Problem to solve
Search the records below for the string "source", and report each line that contains it.

== Records shown

(** * simple-ids: the stateful detection engine of the two network analyzers

    A shallow embedding of [simple_ids/analyzers/network_analyzer.py]
    (class [NetworkAnalyzer]) and [simple_ids/analyzers/ml_network_analyzer.py]
    (class [MLNetworkAnalyzer]).

    Conventions of the embedding.
    - A packet is the Python dict the analyzers read with [packet.get(key, default)]:
      a record of optional fields, [None] standing for a missing key.
    - Clock readings ([time.time()]) and classifier confidences are floats;
      a float is modelled as the rational it denotes ([Q]).  The operations
      on floats whose result depends on rounding, or on the width in which
      NumPy carries them out (the mean of the recorded confidences, the
      comparison with a decimal literal that is not a float, the rendering
      with two decimals), are operations of a float runtime [Py.floats],
      over which the analyzer is parameterised.  Ports and sizes are Python
      ints ([Z]), addresses and names are strings.
    - The tracking dicts of the analyzers are finite maps ([gmap]); a detector
      that iterates over such a dict visits its items in the order of
      [map_to_list], where Python visits them in insertion order.  The
      alerts of the two detectors of [NetworkAnalyzer] are therefore the
      code's up to their order among themselves, and the properties below
      count them or describe their members.  The batch-local [flows] dict
      keeps Python's insertion order (an association list), because its
      string keys are taken apart again and the order of its alerts is that
      of the flows.
    - A method that mutates [self] returns the new state; a method that can
      raise returns a [result], and the state it had reached when it raised. *)

From Stdlib Require Import ZArith QArith Qabs Lia String Ascii DecimalString DecimalZ.
From stdpp Require Import gmap strings list fin_maps.

Open Scope string_scope.
Open Scope list_scope.

(** ** Python values used by both analyzers *)

Module Py.

Inductive exn := ValueError | OverflowError.

Inductive result (A : Type) :=
| Ok (a : A)
| Raise (e : exn).
Arguments Ok {A} a.
Arguments Raise {A} e.

(** Statements in sequence: the first [raise] ends the block. *)
#[global] Instance result_bind : MBind result := λ A B k r,
  match r with
  | Ok a => k a
  | Raise e => Raise e
  end.

(** [str(n)] and [f"{n}"] for an int. *)
Definition str_of_Z (z : Z) : string := NilZero.string_of_int (Z.to_int z).
Definition str_of_nat (n : nat) : string := str_of_Z (Z.of_nat n).

(** [int(s)] on a string: an optional [-] and decimal digits.  Python also
    accepts a [+] sign, surrounding blanks and [_] separators; [int] is only
    ever applied here to the last field of a flow key, which [str_of_Z]
    wrote. *)
Definition int_of_str (s : string) : result Z :=
  match NilZero.int_of_string s with
  | Some d => Ok (Z.of_int d)
  | None => Raise ValueError
  end.

(** [s.split(sep)] for a one-character separator: never returns []. *)
Fixpoint split (sep : ascii) (s : string) : list string :=
  match s with
  | EmptyString => [EmptyString]
  | String c s' =>
      if Ascii.eqb c sep then EmptyString :: split sep s'
      else match split sep s' with
           | w :: ws => String c w :: ws
           | [] => [String c EmptyString]
           end
  end.

(** [bool(s)] for a string. *)
Definition truthy (s : string) : bool :=
  match s with
  | EmptyString => false
  | String _ _ => true
  end.

(** [l[-n:]] for a positive constant [n]. *)
Definition lastn {A} (n : nat) (l : list A) : list A := drop (length l - n) l.

(** [sum(l)] over ints. *)
Definition sumZ (l : list Z) : Z := fold_left Z.add l 0%Z.

(** [a > b] on two floats: the comparison of the numbers they denote.  It
    is also [a > c] for a literal [c] that is itself a float of every width
    in use (such as [0.75]). *)
Definition Qgtb (a b : Q) : bool := negb (Qle_bool a b).

(** [a / b] on two ints, for whether it returns.  True division rounds the
    quotient to the nearest double, ties to even, and raises [OverflowError]
    when the rounded quotient is not finite, that is from the midpoint
    [2^1024 - 2^970] of the largest double and [2^1024] on.  The divisors
    are positive constants of the source. *)
Definition double_overflow : Z := (2 ^ 1024 - 2 ^ 970)%Z.

Definition true_div_overflows (a b : Z) : bool :=
  (double_overflow * Z.abs b <=? Z.abs a)%Z.

Definition true_div (a b : Z) : result unit :=
  if true_div_overflows a b then Raise OverflowError else Ok ().

(** The float runtime: the operations on floats whose result is not fixed by
    the numbers alone.
    - [mean l] is [sum(l) / len(l)] for a non-empty list of confidences, the
      sum and the quotient rounded in the width NumPy gives them;
    - [gt x c] is [x > c] for a decimal literal [c] of the source that is
      not a float ([0.9], [0.85]): the literal is rounded to the width of
      the comparison;
    - [format_2f x] is [f"{x:.2f}"], the float rendered with two decimals. *)
Record floats := mk_floats {
  mean : list Q → Q;
  gt : Q → Q → bool;
  format_2f : Q → string
}.

End Py.

#[global] Instance Qlt_decision (a b : Q) : Decision (a < b)%Q.
Proof. unfold Qlt. apply Z_lt_dec. Defined.

(** ** Packets and alerts *)

Record packet := mk_packet {
  src : option string;
  dst : option string;
  sport : option Z;
  dport : option Z;
  proto : option string;
  size_ : option Z;      (* key 'size' *)
  flags : option string;
  frame_type : option string;
  frame_subtype : option string;
  src_mac : option string
}.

====

Exercise answer
    are positive constants of the source. *)
    - [gt x c] is [x > c] for a decimal literal [c] of the source that is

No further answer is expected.